Documenta Criticized Over Response to Anti-Semitism Allegations – The quinquennial exhibition is coming under scrutiny for its response to allegations of anti-semitism raised earlier this year. After criticism of its forthcoming program from German group Alliance Against Anti-Semitism Kassel, the show’s organizers planned a series of talks about anti-semitism, Islamophobia, and racism. But Germany’s culture minister Claudia Roth has questioned whether the focus of the talks continues to perpetuate “a clear bias against anti-semitism.” (ARTnews

Landmark Case Recognizes NFTs as “Legal Property” – In a potentially influential ruling, the U.K.’s High Court has determined that NFTs are “property” and therefore can be subject to legal protections. The case, brought by Lavinia Osbourne, the founder of Women in Blockchain Talks, concerned two digital works she said were stolen from her online wallet. The court ruled that the assets could be frozen and that the marketplace OpenSea could be compelled to share information about the current holders of the NFTs. (The Art Newspaper)

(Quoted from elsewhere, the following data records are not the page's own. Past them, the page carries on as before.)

(** * Travel-agency chatbot: the rule-based classifier of [main.py]

    A shallow embedding of [guess_intent] and of the extractors and
    compiled patterns it uses, followed by the properties of the
    classification result.

    Python strings are sequences of Unicode code points.  The program
    asks four things of a code point: whether [str.strip] and [\s]
    treat it as white space, whether [\b] treats it as a word character,
    whether [\d] accepts it, and how its case is folded ([re.I],
    [str.lower], [str.title]).  On the ASCII range these answers are
    written out below; beyond it they come from the Unicode database,
    which is taken as a parameter ([Unicode]), so that every statement
    holds whatever that database says. *)

From Stdlib Require Import QArith.
From stdpp Require Import gmap list strings.

Local Open Scope N_scope.

(** ** Code points and strings *)

Abbreviation str := (list N).

(** A source literal, as the sequence of its code points (ASCII only). *)
Definition py (s : string) : str :=
  map Ascii.N_of_ascii (String.list_ascii_of_string s).
Arguments py : simpl never.

(** The part of the Unicode database the program consults for code
    points above 127. *)
Record Unicode := {
  (** [str.isspace], also the class [\s] *)
  u_isspace : N → bool;
  (** alphanumeric: the class [\w] that decides [\b] *)
  u_isalnum : N → bool;
  (** decimal digit: the class [\d] *)
  u_isdecimal : N → bool;
  (** [u_ci x c]: under [re.I] the code point [c] matches the pattern
      letter [x] *)
  u_ci : N → N → bool;
  (** under [re.I] the code point matches the class [[a-z]] *)
  u_ci_az : N → bool;
  (** [str.lower] of one code point, given the code points before it
      (nearest first) and those after it: the mapping of capital sigma
      looks at both *)
  u_lower : str → N → str → str;
  (** [str.title] of one code point, given whether the previous one was
      cased, and the same context *)
  u_title : bool → str → N → str → str;
  (** the code point is cased *)
  u_cased : N → bool
}.

(** The database that knows nothing beyond ASCII. *)
Definition ascii_only : Unicode :=
  {| u_isspace := λ _, false;
     u_isalnum := λ _, false;
     u_isdecimal := λ _, false;
     u_ci := λ _ _, false;
     u_ci_az := λ _, false;
     u_lower := λ _ c _, [c];
     u_title := λ _ _ c _, [c];
     u_cased := λ _, false |}.

Definition between (lo hi c : N) : bool := (lo <=? c) && (c <=? hi).

Definition is_ascii (c : N) : bool := c <? 128.
Definition ascii_isupper : N → bool := between 65 90.
Definition ascii_islower : N → bool := between 97 122.
Definition ascii_isdigit : N → bool := between 48 57.
Definition ascii_isalpha (c : N) : bool := ascii_isupper c || ascii_islower c.
Definition ascii_tolower (c : N) : N := if ascii_isupper c then c + 32 else c.
Definition ascii_toupper (c : N) : N := if ascii_islower c then c - 32 else c.

(** ** Exceptions

    The operations of the program that can raise: indexing a list past
    its end, reading a dictionary at a missing key, calling a string
    method on [None]. *)
Inductive exn := IndexError | KeyError | AttributeError.

Inductive result (A : Type) :=
  | Ok (a : A)
  | Raise (e : exn).
Arguments Ok {A} a.
Arguments Raise {A} e.

#[global] Instance result_ret : MRet result := λ A a, Ok a.
#[global] Instance result_bind : MBind result := λ A B f m,
  match m with
  | Ok a => f a
  | Raise e => Raise e
  end.

#[global] Instance result_fmap : FMap result := λ A B f m,
  match m with
  | Ok a => Ok (f a)
  | Raise e => Raise e
  end.

(** [l[i]] *)
Definition getitem {A} (l : list A) (i : nat) : result A :=
  match l !! i with
  | Some a => Ok a
  | None => Raise IndexError
  end.

(** [d[k]] *)
Definition dict_get (d : gmap str (option str)) (k : str) : result (option str) :=
  match d !! k with
  | Some v => Ok v
  | None => Raise KeyError
  end.

(** Truth value of an optional string: [None] and the empty string are
    false. *)
Definition truthy (v : option str) : bool :=
  match v with
  | Some (_ :: _) => true
  | _ => false
  end.

(** Truth value of a list. *)
Definition nonempty {A} (l : list A) : bool :=
  match l with
  | [] => false
  | _ :: _ => true
  end.

(** [f"{v}"] *)
Definition fmt (v : option str) : str :=
  match v with
  | Some s => s
  | None => py "None"
  end.

(** [sep.join(parts)] *)
Fixpoint join (sep : str) (parts : list str) : str :=
  match parts with
  | [] => []
  | [p] => p
  | p :: ps => p ++ sep ++ join sep ps
  end.

(** ** Models *)

(** [ChatResponse].  The confidence is the rational number its decimal
    literal denotes. *)
Record ChatResponse := {
  intent : str;
  confidence : Q;
  slots : gmap str (option str);
  reply : str;
  follow_up : option str
}.

Record IntentDef := {
  name : str;
  description : str;
  sample_utterances : list str;
  required_slots : list str
}.

(** ** Intent catalog *)
Definition INTENTS : list IntentDef :=
  [ {| name := py "greeting";
       description := py "User says hello or starts a conversation";
       sample_utterances := py <$> ["hi"; "hello"; "hey there"; "good morning"]%string;
       required_slots := [] |};
    {| name := py "search_flights";
       description := py "Find flights between two cities on a date";
       sample_utterances :=
         py <$> ["Find flights from NYC to Paris on June 5";
                 "Any flights to Tokyo next Friday?";
                 "I need a flight from London to Rome"]%string;
       required_slots := py <$> ["from"; "to"; "date"]%string |};
    {| name := py "book_hotel";
       description := py "Book a hotel in a city for given dates";
       sample_utterances :=
         py <$> ["Book a hotel in Paris from July 1 to July 5";
                 "Need a hotel in Tokyo next weekend";
                 "Find me a 4-star hotel in Rome for two nights"]%string;
       required_slots := py <$> ["location"; "check_in"; "check_out"]%string |};
    {| name := py "cancel_booking";
       description := py "Cancel an existing booking by ID";
       sample_utterances :=
         py <$> ["Cancel booking ABC123"; "I want to cancel reservation 9XZ45"]%string;
       required_slots := py <$> ["booking_id"]%string |};
    {| name := py "weather";
       description := py "Get destination weather for a date";
       sample_utterances :=
         py <$> ["What's the weather in Paris tomorrow?";
                 "Forecast for Tokyo on June 10"]%string;
       required_slots := py <$> ["location"; "date"]%string |};
    {| name := py "thanks";
       description := py "User expresses gratitude";
       sample_utterances := py <$> ["thanks"; "thank you"; "cheers"]%string;
       required_slots := [] |};
    {| name := py "help";
       description := py "User asks what the assistant can do";
       sample_utterances := py <$> ["help"; "what can you do?"; "options"]%string;
       required_slots := [] |} ].

(** The regular expressions the program's patterns are built from. *)
Inductive regex :=
  | Eps
  | Fail
  | Chr (p : N → bool)                              (* one code point of a class *)
  | Bnd                                             (* [\b] *)
  | Cat (r1 r2 : regex)
  | Alt (r1 r2 : regex)                             (* [r1|r2] *)
  | Opt (r : regex)                                 (* [(?:r)?] *)
  | Rep (p : N → bool) (lo : nat) (hi : option nat) (* [p{lo,hi}], [p*], [p+] *).

Section Classifier.
Variable U : Unicode.

(** [Py_UNICODE_ISSPACE]: tab to carriage return, the four separators
    FS GS RS US, and the space. *)
Definition isspace (c : N) : bool :=
  if is_ascii c then between 9 13 c || between 28 32 c else u_isspace U c.

(** [\w]: alphanumeric or underscore. *)
Definition is_word (c : N) : bool :=
  if is_ascii c then ascii_isalpha c || ascii_isdigit c || (c =? 95)
  else u_isalnum U c.

(** [\d] *)
Definition is_digit (c : N) : bool :=
  if is_ascii c then ascii_isdigit c else u_isdecimal U c.

(** [\s] *)
Definition is_space : N → bool := isspace.

(** A literal character of a pattern compiled without flags. *)
Definition exactly (x c : N) : bool := c =? x.

(** A literal character of a pattern compiled with [re.I]: a cased
    pattern character matches every code point that folds to it, an
    uncased one only itself. *)
Definition ignoring_case (x c : N) : bool :=
  if ascii_isalpha x then
    if is_ascii c then ascii_tolower c =? ascii_tolower x else u_ci U (ascii_tolower x) c
  else c =? x.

Jan Fabre Gets 18-Month Suspended Sentence – A Belgian court has convicted the artist, choreographer, and director of bullying and violence toward five women as well as indecent assault. (He was acquitted of offenses against another woman.) He has received an 18-month suspended sentence and an order to deliver each woman symbolic compensation of  €1. Fabre previously denied any wrongdoing and his lawyers maintain the charges are overblown. (The Art Newspaper)

Ai Weiwei Middle-Finger Sculptures Stolen – A sticky-fingered thief purloined three glass hand sculptures by Chinese artist Ai Weiwei from Lumas Galerie in Hamburg, Germany, in broad daylight last week. The middle-finger sculptures, which reference Ai’s long-running and controversial series “Study of Perspective,” were listed at €9,500 (£8,000) each. The gallery said the alarm protecting the works, which were stored in a back room, failed to go off. (Daily Mail)

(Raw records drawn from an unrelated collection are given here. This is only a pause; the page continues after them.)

(** ** The solver *)

Section LoopFacts.

Context {St : Type}.
Implicit Types (body : nat → St → result St) (s : St).

Lemma for_loop_app body lo a b s :
  for_loop lo (a + b) body s = for_loop lo a body s ≫= for_loop (lo + a) b body.
Proof.
  revert lo s. induction a as [|a IH]; intros lo s.
  - simpl. by rewrite Nat.add_0_r.
  - cbn [Nat.add for_loop]. destruct (body lo s) as [s' | e]; [| done].
    cbn. rewrite IH. by rewrite Nat.add_succ_r.
Qed.

Lemma for_loop_snoc body lo k s :
  for_loop lo (S k) body s = for_loop lo k body s ≫= body (lo + k)%nat.
Proof.
  replace (S k) with (k + 1)%nat by lia. rewrite for_loop_app.
  destruct (for_loop lo k body s) as [s' | e]; [| done].
  cbn. by destruct (body (lo + k)%nat s').
Qed.

(** The invariant rule for a loop whose body cannot fail under the
    invariant. *)
Lemma for_loop_invariant (P : nat → St → Prop) body lo cnt s :
  P lo s →
  (∀ i t, (lo ≤ i < lo + cnt)%nat → P i t → ∃ t', body i t = Ok t' ∧ P (S i) t') →
  ∃ s', for_loop lo cnt body s = Ok s' ∧ P (lo + cnt)%nat s'.
Proof.
  revert lo s. induction cnt as [|cnt IH]; intros lo s Hs Hbody.
  - exists s. rewrite Nat.add_0_r. done.
  - destruct (Hbody lo s ltac:(lia) Hs) as (t & Ht & HPt).
    destruct (IH (S lo) t HPt) as (s' & Hs' & HPs').
    { intros i u Hi. apply Hbody. lia. }
    exists s'. cbn [for_loop]. rewrite Ht. cbn.
    split; [done |]. by replace (lo + S cnt)%nat with (S lo + cnt)%nat by lia.
Qed.

End LoopFacts.

Section GridFacts.

Local Open Scope nat_scope.

Implicit Types (mat : grid) (r c col : nat) (f v : frac).

Lemma rowsOk_at n m mat r c :
  rowsOk n m mat → r < n → c < m → ∃ f, at_ mat r c = Some f ∧ (0 < den f)%Z.
Proof.
  intros [Hlen Hrows] Hr Hc. unfold at_.
  destruct (lookup_lt_is_Some_2 mat r) as [row Hrow]; [lia |].
  destruct (Hrows r row Hrow) as [Hm Hpos].
  destruct (lookup_lt_is_Some_2 row c) as [f Hf]; [lia |].
  exists f. rewrite Hrow. cbn. split; [done |].
  eapply Forall_lookup_1 in Hpos; eauto.
Qed.

Lemma cell_at mat r c f : at_ mat r c = Some f → cell mat r c = Ok (Some f).
Proof.
  unfold at_, cell. destruct (mat !! r) as [row |]; [| done]. cbn. by intros ->.
Qed.

Lemma at_setCell mat r c v r' c' f :
  at_ mat r c = Some f →
  at_ (setCell mat r c v) r' c'
  = if decide (r' = r ∧ c' = c) then Some v else at_ mat r' c'.
Proof.
  unfold at_, setCell. intros Hat.
  destruct (mat !! r) as [row |] eqn:Hrow; [| done]. cbn in Hat.
  assert (r < length mat) by by eapply lookup_lt_Some.
  assert (c < length row) by by eapply lookup_lt_Some.
  destruct (decide (r' = r)) as [-> | Hne].
  - rewrite list_lookup_insert_eq by done. cbn.
    destruct (decide (c' = c)) as [-> | Hnc].
    + rewrite list_lookup_insert_eq by done. by rewrite decide_True.
    + rewrite list_lookup_insert_ne by done. rewrite Hrow. cbn.
      rewrite decide_False; [done | by intros [_ ?]].
  - rewrite list_lookup_insert_ne by done.
    rewrite decide_False; [done | by intros [? _]].
Qed.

The Guggenheim Has a Poet-in-Residence – This summer, the New York museum’s first-ever poet-in-residence, Taylor Johnson, will plant poetry in the building’s stairwells, around its grand rotunda, on columns in the cafe, and even on the sidewalk outside. The program will run from June through December. (New York Times)

Fans Petition the Postal Service to Give Gorey a Stamp – Fans of Edward Gorey, the artist, illustrator, and so-called “grandfather of goth,” are petitioning the U.S. Postal Service to release a stamp to honor his 100th birthday in 2025. Thanks to a letter-writing campaign spearheaded by the Edward Gorey House in Massachusetts, Gorey has reached the “committee stage” for consideration. (Guardian)

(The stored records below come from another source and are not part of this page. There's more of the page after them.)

(** C10. Arguments after the first one are ignored: the process, that is its
    exit code, what it writes to either stream and the calls it makes on the
    client, is the one of the invocation with the first argument alone. *)
Theorem further_arguments_ignored :
  run cls argv = run cls [prog; p].
Proof.
  subst argv. now rewrite !run_prompt.
Qed.

End Prompt.

(** C7. An empty first argument is an argument: the test of the validation
    is false, so the missing-argument exit is not taken, and the process
    goes on to the delegate call, where a constructed client receives the
    single call [query("")]. *)
Theorem empty_prompt_accepted
    (cls : ClientClass) (prog : string) (rest : list string) :
  (length (prog :: "" :: rest) <? 2)%nat = false /\
  trace (run cls (prog :: "" :: rest)) =
  match cls with
  | Returned _ => [Constructed; Queried ""]
  | Raised _ => [Constructed]
  end.
Proof.
  split; [reflexivity|].
  rewrite run_prompt.
  destruct (delegate_call cls "") as [r | [d | c]]; reflexivity.
Qed.

(** ** Failure formatting depends on the description alone *)

Section TwoRuns.

Variables cls1 cls2 : ClientClass.
Variables prog p : string.
Variable rest : list string.
Variable d : string.

Hypothesis fault1 : delegate_call cls1 p = Raised (PyException d).
Hypothesis fault2 : delegate_call cls2 p = Raised (PyException d).

(** C8. Two invocations with the same argument list whose delegate calls
    raise faults with the same description [d], be it from the construction
    in one and from the query in the other, write the same bytes to
    standard error and exit with the same code. *)
Theorem failure_formatting_deterministic :
  err (run cls1 (prog :: p :: rest)) = err (run cls2 (prog :: p :: rest)) /\
  exit_code (run cls1 (prog :: p :: rest)) =
  exit_code (run cls2 (prog :: p :: rest)).
Proof.
  rewrite !run_prompt, fault1, fault2.
  split; reflexivity.
Qed.

End TwoRuns.

(** ** Exit codes and the two streams *)

Lemma line_not_empty (s : string) : s ++ nl <> "".
Proof.
  destruct s; discriminate.
Qed.




(** * The properties at concrete invocations *)

(** The three invocations of the testable properties P1 to P3, run. *)
Example run_without_prompt :
  run (answering "Hello, world!") ["claude_wrapper.py"] =
  mkProcess 1 (mkWorld "" ("Error: No prompt provided" ++ nl) []).
Proof. reflexivity. Qed.

Example run_hello_world :
  run (answering "Hello, world!") ["claude_wrapper.py"; "hi"] =
  mkProcess 0
    (mkWorld ("Hello, world!" ++ nl) "" [Constructed; Queried "hi"]).
Proof. reflexivity. Qed.

Example run_rate_limited :
  run (failing_query (PyException "rate limited"))
      ["claude_wrapper.py"; "hi"] =
  mkProcess 1
    (mkWorld "" ("Error: rate limited" ++ nl) [Constructed; Queried "hi"]).
Proof. reflexivity. Qed.

Lemma fault_reported_rate_limited :
  err (run (failing_query (PyException "rate limited"))
           ["claude_wrapper.py"; "hi"]) = "Error: rate limited" ++ nl /\
  out (run (failing_query (PyException "rate limited"))
           ["claude_wrapper.py"; "hi"]) = "" /\
  exit_code (run (failing_query (PyException "rate limited"))
                 ["claude_wrapper.py"; "hi"]) = 1.
Proof.
  apply (fault_reported (failing_query (PyException "rate limited"))
           "claude_wrapper.py" "hi" [] "rate limited").
  reflexivity.
Defined.

Lemma result_printed_hello_world :
  out (run (answering "Hello, world!") ["claude_wrapper.py"; "hi"]) =
    "Hello, world!" ++ nl /\
  err (run (answering "Hello, world!") ["claude_wrapper.py"; "hi"]) = "" /\
  exit_code (run (answering "Hello, world!") ["claude_wrapper.py"; "hi"]) = 0.
Proof.
  apply (result_printed (answering "Hello, world!")
           "claude_wrapper.py" "hi" [] "Hello, world!").
  reflexivity.
Defined.

Lemma missing_argument_reported_bare :
  err (run (answering "Hello, world!") ["claude_wrapper.py"]) =
    "Error: No prompt provided" ++ nl /\
  out (run (answering "Hello, world!") ["claude_wrapper.py"]) = "" /\
  exit_code (run (answering "Hello, world!") ["claude_wrapper.py"]) = 1.
Proof.
  apply (missing_argument_reported (answering "Hello, world!")
           ["claude_wrapper.py"]).
  cbn. lia.
Defined.

Lemma missing_argument_no_delegate_call_bare :
  trace (run (failing_construction (PyException "no credentials"))
             ["claude_wrapper.py"]) = [].
Proof.
  apply (missing_argument_no_delegate_call
           (failing_construction (PyException "no credentials"))
           ["claude_wrapper.py"]).
  cbn. lia.
Defined.

Lemma failure_formatting_construction_vs_query :
  err (run (failing_construction (PyException "rate limited"))
           ["claude_wrapper.py"; "hi"]) =
  err (run (failing_query (PyException "rate limited"))
           ["claude_wrapper.py"; "hi"]) /\
  exit_code (run (failing_construction (PyException "rate limited"))
                 ["claude_wrapper.py"; "hi"]) =
  exit_code (run (failing_query (PyException "rate limited"))
                 ["claude_wrapper.py"; "hi"]).
Proof.
  apply (failure_formatting_deterministic
           (failing_construction (PyException "rate limited"))
           (failing_query (PyException "rate limited"))
           "claude_wrapper.py" "hi" [] "rate limited");
    reflexivity.
Defined.



(** * Further properties of [main] *)

(** ** What the caller can read off the process *)

Lemma line_inj (s1 s2 : string) : s1 ++ nl = s2 ++ nl -> s1 = s2.
Proof.
  revert s2.
  induction s1 as [|a s1 IH]; intros [|b s2] H; cbn in H.
  - reflexivity.
  - unfold nl in H. injection H as _ H.
    symmetry in H. now apply line_not_empty in H.
  - unfold nl in H. injection H as _ H.
    now apply line_not_empty in H.
  - injection H as -> H. f_equal. now apply IH.
Qed.

Lemma append_cancel_l (s a b : string) : s ++ a = s ++ b -> a = b.
Proof.
  induction s as [|c s IH]; cbn; intros H.
  - exact H.
  - injection H as H. now apply IH.
Qed.

(** X1. [main] reads [sys.argv] at index 1 and nowhere else: two argument
    lists that agree there, be it on a string or on its absence, give the
    same process, whatever the program name and the further arguments. *)
Theorem argv_read_at_index_1 (cls : ClientClass) (argv argv' : list string) :
  nth_error argv 1 = nth_error argv' 1 ->
  run cls argv = run cls argv'.
Proof.
  destruct argv as [|prog [|p rest]], argv' as [|prog' [|p' rest']];
    cbn [nth_error]; intros Hsame; try discriminate Hsame;
    try reflexivity.
  injection Hsame as ->.
  now rewrite !run_prompt.
Qed.

(** X2. The prompt is never echoed: it reaches the two streams and the exit
    code through the outcome of the delegate call only.  Two invocations
    whose delegate calls have the same outcome write the same text to both
    streams and exit with the same code, also when their prompts differ. *)
Theorem prompt_not_echoed
    (cls cls' : ClientClass) (prog p prog' p' : string)
    (rest rest' : list string) :
  delegate_call cls p = delegate_call cls' p' ->
  out (run cls (prog :: p :: rest)) = out (run cls' (prog' :: p' :: rest')) /\
  err (run cls (prog :: p :: rest)) = err (run cls' (prog' :: p' :: rest')) /\
  exit_code (run cls (prog :: p :: rest)) =
  exit_code (run cls' (prog' :: p' :: rest')).
Proof.
  intros Hsame.
  rewrite !run_prompt, Hsame.
  destruct (delegate_call cls' p') as [r | [d | c]]; repeat split.
Qed.



(** ** Reading the exit code backwards *)




(** ** Nothing is lost on the way out *)

(** X8. The result can be read back from standard output: two answered
    invocations with the same standard output had the same result. *)
Theorem result_recoverable
    (cls1 cls2 : ClientClass) (prog1 p1 prog2 p2 : string)
    (rest1 rest2 : list string) (r1 r2 : string) :
  delegate_call cls1 p1 = Returned r1 ->
  delegate_call cls2 p2 = Returned r2 ->
  out (run cls1 (prog1 :: p1 :: rest1)) =
  out (run cls2 (prog2 :: p2 :: rest2)) ->
  r1 = r2.
Proof.
  intros H1 H2. rewrite !run_prompt, H1, H2. cbn.
  apply line_inj.
Qed.

(** X9. The description of a fault can be read back from standard error:
    two invocations whose delegate calls raised an [Exception] and that
    wrote the same standard error had faults with the same description. *)
Theorem fault_description_recoverable
    (cls1 cls2 : ClientClass) (prog1 p1 prog2 p2 : string)
    (rest1 rest2 : list string) (d1 d2 : string) :
  delegate_call cls1 p1 = Raised (PyException d1) ->
  delegate_call cls2 p2 = Raised (PyException d2) ->
  err (run cls1 (prog1 :: p1 :: rest1)) =
  err (run cls2 (prog2 :: p2 :: rest2)) ->
  d1 = d2.
Proof.
  intros H1 H2. rewrite !run_prompt, H1, H2.
  unfold err, rendered. cbn [final stderr].
  intros Hsame. apply append_cancel_l in Hsame.
  now apply line_inj.
Qed.

(** X10. The two failure kinds share one format, so the streams and the exit
    code do not always tell them apart: an invocation without a prompt and
    an invocation whose delegate call raises an [Exception] described as
    [No prompt provided] write the same text to both streams and exit with
    the same code. *)
Theorem missing_argument_like_fault
    (cls cls' : ClientClass) (argv : list string)
    (prog p : string) (rest : list string) :
  (length argv < 2)%nat ->
  delegate_call cls' p = Raised (PyException "No prompt provided") ->
  out (run cls argv) = out (run cls' (prog :: p :: rest)) /\
  err (run cls argv) = err (run cls' (prog :: p :: rest)) /\
  exit_code (run cls argv) = exit_code (run cls' (prog :: p :: rest)).
Proof.
  intros Hshort Hfault.
  rewrite (run_no_prompt cls argv Hshort), run_prompt, Hfault.
  repeat split.
Qed.

(** ** [main] as a function *)


(** ** The further properties at concrete invocations *)

Lemma argv_read_at_index_1_other_name :
  run (answering "Hello, world!") ["claude_wrapper.py"; "hi"] =
  run (answering "Hello, world!") ["/usr/local/bin/askai"; "hi"; "--json"].
Proof.
  apply (argv_read_at_index_1 (answering "Hello, world!")
           ["claude_wrapper.py"; "hi"]
           ["/usr/local/bin/askai"; "hi"; "--json"]).
  reflexivity.
Defined.

Lemma prompt_not_echoed_two_prompts :
  out (run (answering "Hello, world!") ["claude_wrapper.py"; "hi"]) =
  out (run (answering "Hello, world!") ["claude_wrapper.py"; "bye"]) /\
  err (run (answering "Hello, world!") ["claude_wrapper.py"; "hi"]) =
  err (run (answering "Hello, world!") ["claude_wrapper.py"; "bye"]) /\
  exit_code (run (answering "Hello, world!") ["claude_wrapper.py"; "hi"]) =
  exit_code (run (answering "Hello, world!") ["claude_wrapper.py"; "bye"]).
Proof.
  apply (prompt_not_echoed (answering "Hello, world!")
           (answering "Hello, world!")
           "claude_wrapper.py" "hi" "claude_wrapper.py" "bye" [] []).
  reflexivity.
Defined.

Cranbrook Museum Names Chief Curator – Laura Mott has been named chief curator of the Cranbrook Art Museum in Detroit. She joined the institution in 2013 as senior curator of contemporary art and design. (Artforum)

Alicja Kwade Jumps on the NFT Train – The Berlin-based artist best known for works that explore rocks, mirrors, and other very real-world materials has minted 10,361 NFTs. Each comes with a 25-page PDF filled with 300,000 letters of her own DNA code. The project is based on an earlier work, Selbstportrait, in which she printed out her entire genome on sheets of paper. The NFTs are priced at $300, or around 0.1 ETH, each. (ARTnews)


Constable Painting Transformed After Cleaning – Think you look different after a spa day? That’s nothing compared to the transformation experienced by John Constable’s The Embarkation of George IV from Whitehall: the Opening of Waterloo Bridge (1817), which recently underwent 270 hours of cleaning. The overhaul revealed a view of the Thames long obscured by varnish. It has now returned to public view at Anglesey Abbey, in Lode, Cambridgeshire. (BBC)

A conservator at work on John Constable's largest known painting of Waterloo Bridge in 1817. Photo: James Dobson, courtesy National Trust.

A conservator at work on John Constable’s largest known painting of Waterloo Bridge from 1817. Photo: James Dobson, courtesy National Trust.

Constable's painting of the opening of Waterloo Bridge returns to Anglesey Abbey. Photo: James Dobson, courtesy of National Trust.

Constable’s painting of the opening of Waterloo Bridge returns to Anglesey Abbey. Photo: James Dobson, courtesy of National Trust.